AVAILABLE DATA Block Start

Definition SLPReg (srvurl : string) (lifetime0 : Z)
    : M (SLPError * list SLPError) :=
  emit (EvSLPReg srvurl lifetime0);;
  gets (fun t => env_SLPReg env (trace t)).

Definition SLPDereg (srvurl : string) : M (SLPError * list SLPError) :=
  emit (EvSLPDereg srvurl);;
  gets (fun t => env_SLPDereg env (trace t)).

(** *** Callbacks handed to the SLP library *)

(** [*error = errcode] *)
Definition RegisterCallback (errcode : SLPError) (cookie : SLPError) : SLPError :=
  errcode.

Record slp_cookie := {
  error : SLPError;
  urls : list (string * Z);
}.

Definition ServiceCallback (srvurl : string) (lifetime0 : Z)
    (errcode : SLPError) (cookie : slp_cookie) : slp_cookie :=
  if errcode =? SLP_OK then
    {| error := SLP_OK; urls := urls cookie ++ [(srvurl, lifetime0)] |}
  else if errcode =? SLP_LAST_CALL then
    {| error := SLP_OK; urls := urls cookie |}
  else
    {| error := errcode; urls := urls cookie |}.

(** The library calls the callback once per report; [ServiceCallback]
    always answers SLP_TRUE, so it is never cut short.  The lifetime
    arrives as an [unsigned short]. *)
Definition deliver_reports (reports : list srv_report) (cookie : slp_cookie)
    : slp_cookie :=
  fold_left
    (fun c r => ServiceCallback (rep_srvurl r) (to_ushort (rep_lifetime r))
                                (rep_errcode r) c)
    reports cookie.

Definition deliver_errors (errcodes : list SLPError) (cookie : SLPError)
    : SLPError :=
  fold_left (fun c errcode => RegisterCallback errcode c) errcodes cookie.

AVAILABLE DATA Block End
AVAILABLE DATA Block Start

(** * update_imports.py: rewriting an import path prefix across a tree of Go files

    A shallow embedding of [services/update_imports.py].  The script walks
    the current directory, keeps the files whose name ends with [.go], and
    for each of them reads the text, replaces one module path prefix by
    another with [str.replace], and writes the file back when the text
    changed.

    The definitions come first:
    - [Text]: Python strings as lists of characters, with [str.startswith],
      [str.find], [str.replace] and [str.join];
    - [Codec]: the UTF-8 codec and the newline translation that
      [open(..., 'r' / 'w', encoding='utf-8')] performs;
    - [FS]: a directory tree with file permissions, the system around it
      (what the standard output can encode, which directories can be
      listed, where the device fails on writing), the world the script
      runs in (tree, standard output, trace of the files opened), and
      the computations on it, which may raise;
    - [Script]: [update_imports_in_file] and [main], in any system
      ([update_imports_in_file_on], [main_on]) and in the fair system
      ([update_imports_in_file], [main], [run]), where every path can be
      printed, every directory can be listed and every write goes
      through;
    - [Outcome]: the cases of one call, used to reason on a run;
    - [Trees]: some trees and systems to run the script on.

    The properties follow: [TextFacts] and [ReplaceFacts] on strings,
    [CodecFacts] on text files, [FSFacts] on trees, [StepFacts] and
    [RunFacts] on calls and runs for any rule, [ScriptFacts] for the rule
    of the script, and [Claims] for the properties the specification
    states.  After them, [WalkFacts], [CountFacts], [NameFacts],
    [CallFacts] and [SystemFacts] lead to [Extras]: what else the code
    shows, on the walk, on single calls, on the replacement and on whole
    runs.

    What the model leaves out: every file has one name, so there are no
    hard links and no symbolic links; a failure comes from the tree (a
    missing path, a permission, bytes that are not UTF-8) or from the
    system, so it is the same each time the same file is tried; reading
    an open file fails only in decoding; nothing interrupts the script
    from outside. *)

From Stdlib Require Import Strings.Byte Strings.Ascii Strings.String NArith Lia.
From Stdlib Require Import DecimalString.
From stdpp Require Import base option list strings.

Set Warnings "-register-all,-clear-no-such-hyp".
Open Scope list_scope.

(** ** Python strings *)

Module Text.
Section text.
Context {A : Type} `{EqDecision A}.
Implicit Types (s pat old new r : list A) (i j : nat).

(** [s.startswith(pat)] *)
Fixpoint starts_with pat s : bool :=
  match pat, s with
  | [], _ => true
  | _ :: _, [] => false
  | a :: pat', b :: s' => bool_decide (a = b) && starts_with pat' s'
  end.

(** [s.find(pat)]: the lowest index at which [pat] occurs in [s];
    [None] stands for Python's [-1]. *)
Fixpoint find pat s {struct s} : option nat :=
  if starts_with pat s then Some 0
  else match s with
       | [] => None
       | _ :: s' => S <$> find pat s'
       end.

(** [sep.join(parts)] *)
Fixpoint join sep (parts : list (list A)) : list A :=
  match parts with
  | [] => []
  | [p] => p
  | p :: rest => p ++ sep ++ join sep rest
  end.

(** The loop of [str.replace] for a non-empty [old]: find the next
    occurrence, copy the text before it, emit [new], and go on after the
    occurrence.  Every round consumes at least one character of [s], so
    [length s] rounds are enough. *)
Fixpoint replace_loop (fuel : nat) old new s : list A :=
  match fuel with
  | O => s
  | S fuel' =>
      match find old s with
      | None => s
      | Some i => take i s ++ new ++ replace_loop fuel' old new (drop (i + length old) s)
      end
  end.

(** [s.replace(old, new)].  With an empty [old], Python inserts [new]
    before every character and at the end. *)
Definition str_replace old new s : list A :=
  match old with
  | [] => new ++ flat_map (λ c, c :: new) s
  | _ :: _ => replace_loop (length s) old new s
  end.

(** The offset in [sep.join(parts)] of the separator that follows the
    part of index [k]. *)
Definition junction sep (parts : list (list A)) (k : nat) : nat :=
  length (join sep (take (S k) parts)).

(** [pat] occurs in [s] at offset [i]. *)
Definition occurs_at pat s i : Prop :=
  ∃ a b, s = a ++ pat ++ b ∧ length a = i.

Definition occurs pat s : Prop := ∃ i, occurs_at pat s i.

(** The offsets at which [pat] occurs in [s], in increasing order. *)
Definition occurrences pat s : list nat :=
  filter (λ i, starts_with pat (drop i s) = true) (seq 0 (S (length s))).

AVAILABLE DATA Block End
AVAILABLE DATA Block Start

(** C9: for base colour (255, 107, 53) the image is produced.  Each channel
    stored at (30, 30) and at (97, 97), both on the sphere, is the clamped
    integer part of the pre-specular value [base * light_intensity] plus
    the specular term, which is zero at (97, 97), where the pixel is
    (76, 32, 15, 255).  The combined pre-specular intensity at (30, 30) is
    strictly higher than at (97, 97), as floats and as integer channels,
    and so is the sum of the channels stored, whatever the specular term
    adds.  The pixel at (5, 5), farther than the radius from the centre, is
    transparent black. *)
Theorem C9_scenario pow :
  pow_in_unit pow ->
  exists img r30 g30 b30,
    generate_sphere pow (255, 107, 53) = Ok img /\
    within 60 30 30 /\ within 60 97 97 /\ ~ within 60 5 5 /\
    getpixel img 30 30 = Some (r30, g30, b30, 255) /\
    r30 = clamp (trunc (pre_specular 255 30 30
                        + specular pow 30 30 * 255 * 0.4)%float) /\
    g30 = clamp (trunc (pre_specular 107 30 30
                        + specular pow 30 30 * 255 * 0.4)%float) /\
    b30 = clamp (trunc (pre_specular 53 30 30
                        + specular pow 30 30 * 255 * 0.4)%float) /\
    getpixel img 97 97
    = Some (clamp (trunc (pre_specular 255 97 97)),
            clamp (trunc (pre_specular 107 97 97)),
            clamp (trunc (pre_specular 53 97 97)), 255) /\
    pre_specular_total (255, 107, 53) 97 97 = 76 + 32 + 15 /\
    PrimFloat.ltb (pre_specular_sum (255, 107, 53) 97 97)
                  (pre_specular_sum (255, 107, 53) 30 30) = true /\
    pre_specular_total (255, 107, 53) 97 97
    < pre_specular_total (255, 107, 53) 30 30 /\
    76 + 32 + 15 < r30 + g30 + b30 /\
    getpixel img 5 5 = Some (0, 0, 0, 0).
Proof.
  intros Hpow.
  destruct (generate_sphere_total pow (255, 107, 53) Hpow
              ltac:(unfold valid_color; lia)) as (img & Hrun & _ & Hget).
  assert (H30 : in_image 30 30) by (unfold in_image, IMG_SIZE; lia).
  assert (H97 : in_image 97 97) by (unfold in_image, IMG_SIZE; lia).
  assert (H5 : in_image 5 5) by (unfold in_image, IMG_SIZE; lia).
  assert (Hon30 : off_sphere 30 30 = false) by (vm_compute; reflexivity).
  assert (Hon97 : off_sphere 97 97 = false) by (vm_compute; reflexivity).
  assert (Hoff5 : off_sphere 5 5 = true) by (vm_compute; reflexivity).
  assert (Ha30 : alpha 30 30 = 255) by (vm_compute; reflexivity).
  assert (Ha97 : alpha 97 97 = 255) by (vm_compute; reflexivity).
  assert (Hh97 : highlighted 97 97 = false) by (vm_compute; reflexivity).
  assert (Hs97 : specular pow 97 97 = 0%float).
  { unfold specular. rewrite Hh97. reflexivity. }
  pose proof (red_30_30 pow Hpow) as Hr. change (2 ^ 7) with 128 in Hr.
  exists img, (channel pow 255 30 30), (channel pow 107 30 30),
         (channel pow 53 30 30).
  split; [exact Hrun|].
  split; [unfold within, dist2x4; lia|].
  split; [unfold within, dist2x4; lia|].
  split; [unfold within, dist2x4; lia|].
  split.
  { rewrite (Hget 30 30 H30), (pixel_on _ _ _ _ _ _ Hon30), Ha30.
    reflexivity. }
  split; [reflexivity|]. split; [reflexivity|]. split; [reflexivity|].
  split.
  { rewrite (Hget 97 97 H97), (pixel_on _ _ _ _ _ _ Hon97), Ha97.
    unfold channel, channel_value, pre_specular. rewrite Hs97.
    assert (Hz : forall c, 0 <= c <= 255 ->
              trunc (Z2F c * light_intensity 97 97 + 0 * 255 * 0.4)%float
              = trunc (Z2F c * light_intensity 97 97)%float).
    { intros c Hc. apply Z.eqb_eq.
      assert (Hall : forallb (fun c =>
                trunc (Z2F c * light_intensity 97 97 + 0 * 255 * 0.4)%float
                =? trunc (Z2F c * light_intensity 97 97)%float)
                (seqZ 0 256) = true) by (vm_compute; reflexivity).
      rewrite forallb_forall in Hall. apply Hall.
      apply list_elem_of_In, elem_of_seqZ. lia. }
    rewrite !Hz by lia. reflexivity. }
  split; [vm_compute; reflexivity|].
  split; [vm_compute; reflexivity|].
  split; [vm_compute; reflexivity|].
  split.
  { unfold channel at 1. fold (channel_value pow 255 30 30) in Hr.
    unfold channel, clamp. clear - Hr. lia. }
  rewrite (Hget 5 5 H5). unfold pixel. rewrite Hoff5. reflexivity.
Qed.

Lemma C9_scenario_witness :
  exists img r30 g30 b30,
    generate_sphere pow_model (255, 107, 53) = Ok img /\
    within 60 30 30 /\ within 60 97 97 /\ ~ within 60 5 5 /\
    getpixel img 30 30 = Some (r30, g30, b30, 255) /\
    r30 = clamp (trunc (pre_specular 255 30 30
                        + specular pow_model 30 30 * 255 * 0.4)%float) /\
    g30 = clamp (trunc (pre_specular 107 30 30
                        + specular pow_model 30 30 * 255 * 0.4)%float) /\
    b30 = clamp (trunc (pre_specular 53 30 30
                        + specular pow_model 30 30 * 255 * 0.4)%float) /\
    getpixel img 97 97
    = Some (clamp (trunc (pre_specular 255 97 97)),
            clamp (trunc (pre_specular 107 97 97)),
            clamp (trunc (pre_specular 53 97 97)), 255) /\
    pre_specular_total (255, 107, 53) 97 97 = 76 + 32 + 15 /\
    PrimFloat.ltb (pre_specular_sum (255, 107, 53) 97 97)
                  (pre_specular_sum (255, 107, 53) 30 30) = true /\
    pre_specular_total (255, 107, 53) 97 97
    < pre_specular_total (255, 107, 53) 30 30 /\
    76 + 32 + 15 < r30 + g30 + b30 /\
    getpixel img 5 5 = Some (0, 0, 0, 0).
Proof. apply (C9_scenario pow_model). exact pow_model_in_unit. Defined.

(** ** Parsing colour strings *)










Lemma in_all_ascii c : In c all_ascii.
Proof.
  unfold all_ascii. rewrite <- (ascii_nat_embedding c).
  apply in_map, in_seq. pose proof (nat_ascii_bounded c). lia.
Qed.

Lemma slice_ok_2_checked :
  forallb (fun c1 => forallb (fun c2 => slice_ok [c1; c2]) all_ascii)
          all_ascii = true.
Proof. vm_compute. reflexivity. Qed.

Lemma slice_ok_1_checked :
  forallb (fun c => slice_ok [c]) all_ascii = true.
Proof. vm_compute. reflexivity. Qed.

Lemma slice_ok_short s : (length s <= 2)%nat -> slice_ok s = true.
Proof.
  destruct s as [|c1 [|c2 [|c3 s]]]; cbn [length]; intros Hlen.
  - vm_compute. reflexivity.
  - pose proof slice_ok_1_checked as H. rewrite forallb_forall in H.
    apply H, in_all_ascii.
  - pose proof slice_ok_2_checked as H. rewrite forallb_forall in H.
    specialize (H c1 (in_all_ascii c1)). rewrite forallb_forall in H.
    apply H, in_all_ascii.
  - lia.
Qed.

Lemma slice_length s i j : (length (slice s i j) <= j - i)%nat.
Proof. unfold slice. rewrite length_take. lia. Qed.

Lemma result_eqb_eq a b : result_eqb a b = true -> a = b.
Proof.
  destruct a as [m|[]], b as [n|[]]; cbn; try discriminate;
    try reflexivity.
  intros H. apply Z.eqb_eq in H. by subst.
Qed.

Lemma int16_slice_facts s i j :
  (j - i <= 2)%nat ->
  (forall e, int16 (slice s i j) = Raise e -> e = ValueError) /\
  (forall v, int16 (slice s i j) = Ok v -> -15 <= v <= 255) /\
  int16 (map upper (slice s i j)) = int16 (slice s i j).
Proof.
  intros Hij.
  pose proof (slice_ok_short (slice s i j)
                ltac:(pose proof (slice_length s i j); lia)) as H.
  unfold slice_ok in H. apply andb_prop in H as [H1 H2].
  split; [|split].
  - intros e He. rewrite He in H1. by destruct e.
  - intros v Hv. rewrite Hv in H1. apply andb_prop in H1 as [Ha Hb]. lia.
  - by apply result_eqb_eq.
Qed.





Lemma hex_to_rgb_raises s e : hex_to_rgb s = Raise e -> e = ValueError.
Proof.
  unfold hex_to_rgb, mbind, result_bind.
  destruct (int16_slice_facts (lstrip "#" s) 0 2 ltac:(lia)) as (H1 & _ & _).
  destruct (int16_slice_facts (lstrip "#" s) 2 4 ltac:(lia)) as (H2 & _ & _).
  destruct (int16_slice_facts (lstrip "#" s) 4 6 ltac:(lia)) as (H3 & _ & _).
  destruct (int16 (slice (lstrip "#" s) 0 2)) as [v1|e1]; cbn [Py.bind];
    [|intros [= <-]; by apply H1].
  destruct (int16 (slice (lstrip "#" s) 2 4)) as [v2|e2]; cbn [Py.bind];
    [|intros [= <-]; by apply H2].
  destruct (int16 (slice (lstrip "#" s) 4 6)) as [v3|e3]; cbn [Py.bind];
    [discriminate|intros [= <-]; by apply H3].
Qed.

AVAILABLE DATA Block End

WORK ITEM -
Please give an exact copy of the lines above, beginning with the line containing "Definition SLPReg (srvurl" and running through the line containing "if errcode =? SLP_OK then", and of no other lines.

TASK SOLUTION -
Definition SLPReg (srvurl : string) (lifetime0 : Z)
    : M (SLPError * list SLPError) :=
  emit (EvSLPReg srvurl lifetime0);;
  gets (fun t => env_SLPReg env (trace t)).

Definition SLPDereg (srvurl : string) : M (SLPError * list SLPError) :=
  emit (EvSLPDereg srvurl);;
  gets (fun t => env_SLPDereg env (trace t)).

(** *** Callbacks handed to the SLP library *)

(** [*error = errcode] *)
Definition RegisterCallback (errcode : SLPError) (cookie : SLPError) : SLPError :=
  errcode.

Record slp_cookie := {
  error : SLPError;
  urls : list (string * Z);
}.

Definition ServiceCallback (srvurl : string) (lifetime0 : Z)
    (errcode : SLPError) (cookie : slp_cookie) : slp_cookie :=
  if errcode =? SLP_OK then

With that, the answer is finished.